Magnetic Janus particles as a multifunctional drug delivery system for paclitaxel in efficient cancer treatment.

Abstract

Paclitaxel is broad-spectrum anticancer drug which has been widely used in clinic. However, traditional drug delivery often suffers from the scarcity of resources and systemic toxic side effects caused by the localization to non-tumor areas, rendering cancer treatment extremely challenging. To address this problem, we developed a novel multifunctional drug delivery system of a poly(lactic-co-glycolic acid) (PLGA) drug-loaded magnetic Janus particles (DMJPs) using electrohydrodynamic (EDH) co-jetting. The DMJPs were loaded with three compartments each with distinct function, i.e. paclitaxel for killing cancer cell, Fe3O4 nanoparticles for target location, and rhodamine B for fluorescence tracing, respectively. The Janus structure of the DMJPs, as demonstrated by the loaded nano-quantum dots CdS/ZnS and CdSe/ZnS in different compartments, enhanced not only the drug loading and encapsulation efficiency but also the cumulative release rate of the loaded drugs from DMJPs in different media. More importantly, DMJPs exhibited specific and high toxicity only to human breast cancer cells (MDA-MB-231), but not to mouse embryonic fibroblasts (NIH-3 T3). Consistently, DMJPs induced the higher lethal effect on cancer cells than paclitaxel suspension of high concentrations.
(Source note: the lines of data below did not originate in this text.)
(** X14 for rename, which the schema does not enumerate. *)
Lemma schema_enumerates_the_supported_operations_witness :
  In "rename" (operation_enum GitHub.Schema)
  <-> remote_calls
        (trace (run (env echo_hi remote_ok)
                  (GitHub.handleRepositoryOperation marshal github_tool
                     (params "github_repository" rename_repo)) tt))
      <> [].
Proof.
  apply (schema_enumerates_the_supported_operations (env echo_hi remote_ok)
           marshal github_tool (params "github_repository" rename_repo)
           rename_input tt).
  vm_compute; reflexivity.
Defined.

(** X16 for the operation rename. *)
Lemma unsupported_operation_is_not_logged_witness :
  calls (trace (run (env echo_hi remote_ok)
                  (GitHub.handleRepositoryOperation marshal github_tool
                     (params "github_repository" rename_repo)) tt))
  = [ any (StartSpan "github_repository.Handler");
      any (Log (GitHub.logger github_tool)
             [ ("tool", VString "github_repository");
               ("operation", VString (Q rename_repo)) ]
             LevelInfo "handling repository operation" []);
      any (SpanEnd tt) ].
Proof.
  apply (unsupported_operation_is_not_logged (env echo_hi remote_ok) marshal
           github_tool (params "github_repository" rename_repo)
           rename_input tt).
  - vm_compute; reflexivity.
  - vm_compute. intuition discriminate.
Defined.
(** * Fileshare: the upload / share-link handlers of [File/app.py]

    A shallow embedding of [FileShareApp]: the filename deduplicator
    ([_generate_unique_filename]), the storage directory, the in-memory
    share registry ([shared_links]) and the seven request handlers.

    Conventions.
    - Strings are [string]; file contents are [list byte].
    - A [datetime] is the number of microseconds it denotes, as a [Z];
      [timedelta(days=7)] is [7 * 86400 * 10^6] of them.
    - What a view reads besides its arguments and the state (the length
      of the request body, the clock, [uuid.uuid4()], the MD5 digest of the
      name and of [os.urandom(32)], whether the operating system carries
      out a write or a removal, what [os.listdir] answers) is an explicit
      input, the record [env].
    - The disk is seen through the path strings the program hands to the
      operating system: a finite map from such a path to the bytes of the
      regular file there, and the set of the paths that name a directory.
      Two spellings of one file are two keys; the statements that relate
      one path to another are about plain names inside the upload folder,
      where each file has one spelling.
    - [send_file] is given the same relative path as [file.save] and
      [os.remove]; the service is taken to run in the directory Flask
      resolves that path against. *)

From Stdlib Require Import ZArith Lia DecimalString.
From Stdlib.Strings Require Import Ascii.
From Stdlib.Strings Require String.
From stdpp Require Import base option list strings gmap fin_maps.

Local Open Scope Z_scope.

Abbreviation byte := Init.Byte.byte.

(** ** Python string primitives used by the source *)

Module Py.

(** [len(s)] *)
Definition len (s : string) : Z := Z.of_nat (String.length s).

(** [s[:i]] for [0 <= i] *)
Definition slice_to (i : Z) (s : string) : string :=
  String.substring 0 (Z.to_nat i) s.

(** [s[i:]] for [0 <= i] *)
Definition slice_from (i : Z) (s : string) : string :=
  String.substring (Z.to_nat i) (String.length s - Z.to_nat i)%nat s.

(** [s[i:i+1]]: the empty string when [i] is past the end *)
Definition slice_one (i : Z) (s : string) : string :=
  String.substring (Z.to_nat i) 1 s.

(** [s.rfind(c)] for a one-character [c]: the highest index holding [c],
    [-1] when there is none.  [i] is the index of the head of [s] and
    [found] the best index seen so far. *)
Fixpoint rfind_from (c : ascii) (s : string) (i found : Z) : Z :=
  match s with
  | EmptyString => found
  | String a rest =>
      rfind_from c rest (i + 1) (if Ascii.eqb a c then i else found)
  end.

Definition rfind (c : ascii) (s : string) : Z := rfind_from c s 0 (-1).

(** [s.startswith(c)], [s.endswith(c)] for a one-character [c] *)
Definition startswith (c : ascii) (s : string) : bool :=
  match s with
  | String a _ => Ascii.eqb a c
  | EmptyString => false
  end.

Fixpoint endswith (c : ascii) (s : string) : bool :=
  match s with
  | EmptyString => false
  | String a EmptyString => Ascii.eqb a c
  | String _ rest => endswith c rest
  end.

(** [c in s] for a one-character [c] *)
Fixpoint contains (c : ascii) (s : string) : bool :=
  match s with
  | EmptyString => false
  | String a rest => Ascii.eqb a c || contains c rest
  end.

End Py.

(** ** [os.path] (posixpath) as the source uses it *)

Module OsPath.

Definition sep : ascii := "/"%char.
Definition extsep : ascii := "."%char.

(** The [while filenameIndex < dotIndex] loop of [genericpath._splitext]:
    it skips the leading dots of the last component and answers [true] as
    soon as it meets a character that is not a dot.  [n] counts the
    iterations left, [dotIndex - filenameIndex]. *)
Fixpoint skip_leading_dots (p : string) (filenameIndex : Z) (n : nat) : bool :=
  match n with
  | O => false
  | S k =>
      if negb (String.eqb (Py.slice_one filenameIndex p) (String extsep EmptyString))
      then true
      else skip_leading_dots p (filenameIndex + 1) k
  end.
Under guidance of external magnetic field, DMJPs can readily target and accumulate on and inside cancer cells for cell elimination. The specific targetability, selectivity, and toxicity of DMJPs on cancer cells would greatly avoid any potential side effects and reduce the overdose of drugs for conventional drug delivery. This work hopefully provides a new drug delivery system for the development of anticancer drug systems for clinical and precision medicine treatment.